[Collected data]
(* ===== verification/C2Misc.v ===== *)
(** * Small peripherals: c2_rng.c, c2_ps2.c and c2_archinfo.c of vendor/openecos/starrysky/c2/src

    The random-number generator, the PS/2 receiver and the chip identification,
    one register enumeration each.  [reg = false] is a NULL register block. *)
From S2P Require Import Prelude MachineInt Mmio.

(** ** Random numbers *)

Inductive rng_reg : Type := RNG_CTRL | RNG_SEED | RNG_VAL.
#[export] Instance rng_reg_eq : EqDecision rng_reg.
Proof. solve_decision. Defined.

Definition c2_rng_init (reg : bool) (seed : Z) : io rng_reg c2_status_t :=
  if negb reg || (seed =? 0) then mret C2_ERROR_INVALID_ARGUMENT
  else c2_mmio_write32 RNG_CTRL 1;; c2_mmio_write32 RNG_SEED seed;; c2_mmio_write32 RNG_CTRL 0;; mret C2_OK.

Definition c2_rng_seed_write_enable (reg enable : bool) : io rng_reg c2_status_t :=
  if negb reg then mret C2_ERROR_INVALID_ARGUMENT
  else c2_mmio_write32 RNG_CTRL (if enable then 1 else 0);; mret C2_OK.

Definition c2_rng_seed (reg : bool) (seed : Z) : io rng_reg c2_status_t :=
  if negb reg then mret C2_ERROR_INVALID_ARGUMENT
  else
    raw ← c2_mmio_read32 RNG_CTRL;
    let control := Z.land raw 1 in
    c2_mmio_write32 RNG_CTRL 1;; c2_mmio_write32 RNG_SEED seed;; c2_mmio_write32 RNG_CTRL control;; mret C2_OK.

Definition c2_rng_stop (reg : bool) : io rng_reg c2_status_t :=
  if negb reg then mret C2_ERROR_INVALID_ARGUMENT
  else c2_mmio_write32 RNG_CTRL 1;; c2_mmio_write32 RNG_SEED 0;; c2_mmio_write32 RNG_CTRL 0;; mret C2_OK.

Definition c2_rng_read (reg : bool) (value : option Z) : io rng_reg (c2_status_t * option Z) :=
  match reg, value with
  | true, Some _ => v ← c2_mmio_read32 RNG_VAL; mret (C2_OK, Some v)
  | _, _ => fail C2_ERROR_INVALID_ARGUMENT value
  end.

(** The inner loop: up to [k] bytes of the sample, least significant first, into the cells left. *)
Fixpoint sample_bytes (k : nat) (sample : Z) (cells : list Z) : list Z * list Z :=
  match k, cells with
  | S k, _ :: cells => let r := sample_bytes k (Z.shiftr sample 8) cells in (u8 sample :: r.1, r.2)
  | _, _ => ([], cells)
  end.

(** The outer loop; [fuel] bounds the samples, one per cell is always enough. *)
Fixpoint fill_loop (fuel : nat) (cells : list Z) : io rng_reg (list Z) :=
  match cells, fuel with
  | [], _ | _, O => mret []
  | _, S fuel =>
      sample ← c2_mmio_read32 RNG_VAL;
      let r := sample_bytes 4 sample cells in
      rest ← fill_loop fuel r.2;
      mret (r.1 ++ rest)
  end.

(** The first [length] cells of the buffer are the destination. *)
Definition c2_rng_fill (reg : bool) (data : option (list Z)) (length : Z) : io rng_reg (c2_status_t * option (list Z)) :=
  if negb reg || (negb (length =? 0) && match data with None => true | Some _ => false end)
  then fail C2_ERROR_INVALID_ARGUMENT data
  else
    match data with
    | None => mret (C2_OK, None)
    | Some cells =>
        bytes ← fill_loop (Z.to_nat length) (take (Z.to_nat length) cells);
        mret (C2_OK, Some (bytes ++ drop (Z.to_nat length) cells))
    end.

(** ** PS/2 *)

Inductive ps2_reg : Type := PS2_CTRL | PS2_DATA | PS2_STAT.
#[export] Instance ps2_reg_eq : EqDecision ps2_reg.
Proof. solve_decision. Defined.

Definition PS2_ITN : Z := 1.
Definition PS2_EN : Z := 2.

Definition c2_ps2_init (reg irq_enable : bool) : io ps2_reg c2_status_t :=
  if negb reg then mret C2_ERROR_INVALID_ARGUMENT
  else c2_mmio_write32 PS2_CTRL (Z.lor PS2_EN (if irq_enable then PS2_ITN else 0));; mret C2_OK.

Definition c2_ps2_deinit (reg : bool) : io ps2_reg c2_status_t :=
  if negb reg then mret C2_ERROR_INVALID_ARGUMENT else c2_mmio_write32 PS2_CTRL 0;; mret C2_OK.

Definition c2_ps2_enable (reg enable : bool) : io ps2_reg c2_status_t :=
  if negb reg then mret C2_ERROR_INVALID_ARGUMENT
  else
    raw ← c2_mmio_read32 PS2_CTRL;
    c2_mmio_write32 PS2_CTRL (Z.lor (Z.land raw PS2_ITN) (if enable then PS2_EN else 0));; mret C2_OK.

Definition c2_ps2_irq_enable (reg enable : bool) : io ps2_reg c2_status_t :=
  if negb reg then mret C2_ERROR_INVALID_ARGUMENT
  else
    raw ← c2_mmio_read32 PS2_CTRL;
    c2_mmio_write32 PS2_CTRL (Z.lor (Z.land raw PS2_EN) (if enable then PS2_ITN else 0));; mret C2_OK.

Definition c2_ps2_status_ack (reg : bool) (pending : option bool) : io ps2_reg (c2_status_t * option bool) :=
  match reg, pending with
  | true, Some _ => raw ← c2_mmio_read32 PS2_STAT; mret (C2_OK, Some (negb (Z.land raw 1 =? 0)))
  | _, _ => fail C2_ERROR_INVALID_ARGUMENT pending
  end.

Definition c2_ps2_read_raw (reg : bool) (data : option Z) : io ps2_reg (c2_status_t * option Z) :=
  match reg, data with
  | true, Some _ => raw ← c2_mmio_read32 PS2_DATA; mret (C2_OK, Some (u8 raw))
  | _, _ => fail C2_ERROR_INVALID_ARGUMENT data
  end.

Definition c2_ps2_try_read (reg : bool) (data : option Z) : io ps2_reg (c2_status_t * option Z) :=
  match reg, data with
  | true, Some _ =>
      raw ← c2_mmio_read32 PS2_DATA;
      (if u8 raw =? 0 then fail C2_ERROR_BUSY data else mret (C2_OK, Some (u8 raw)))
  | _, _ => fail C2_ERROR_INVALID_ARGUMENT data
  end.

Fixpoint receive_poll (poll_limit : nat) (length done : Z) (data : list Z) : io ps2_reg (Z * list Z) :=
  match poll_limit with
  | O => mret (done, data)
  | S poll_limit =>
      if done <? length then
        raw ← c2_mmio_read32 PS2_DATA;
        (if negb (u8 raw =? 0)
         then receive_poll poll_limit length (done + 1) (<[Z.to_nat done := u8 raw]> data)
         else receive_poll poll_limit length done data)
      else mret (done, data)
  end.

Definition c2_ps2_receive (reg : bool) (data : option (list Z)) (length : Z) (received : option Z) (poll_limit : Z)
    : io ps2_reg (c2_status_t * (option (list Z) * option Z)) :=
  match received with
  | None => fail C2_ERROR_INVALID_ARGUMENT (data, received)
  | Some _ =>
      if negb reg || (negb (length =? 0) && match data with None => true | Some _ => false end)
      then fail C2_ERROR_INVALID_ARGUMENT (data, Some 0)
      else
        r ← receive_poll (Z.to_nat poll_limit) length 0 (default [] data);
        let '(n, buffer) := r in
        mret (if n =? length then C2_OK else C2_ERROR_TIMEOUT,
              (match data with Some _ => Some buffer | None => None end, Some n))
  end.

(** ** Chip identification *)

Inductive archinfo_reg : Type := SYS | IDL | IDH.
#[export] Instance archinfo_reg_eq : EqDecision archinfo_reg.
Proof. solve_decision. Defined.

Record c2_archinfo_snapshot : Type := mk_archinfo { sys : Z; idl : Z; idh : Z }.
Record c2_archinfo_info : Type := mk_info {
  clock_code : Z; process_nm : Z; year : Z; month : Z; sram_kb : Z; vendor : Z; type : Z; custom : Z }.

Task description
Reproduce every line above that contains the string "received".

Answer
Definition c2_ps2_receive (reg : bool) (data : option (list Z)) (length : Z) (received : option Z) (poll_limit : Z)
  match received with
  | None => fail C2_ERROR_INVALID_ARGUMENT (data, received)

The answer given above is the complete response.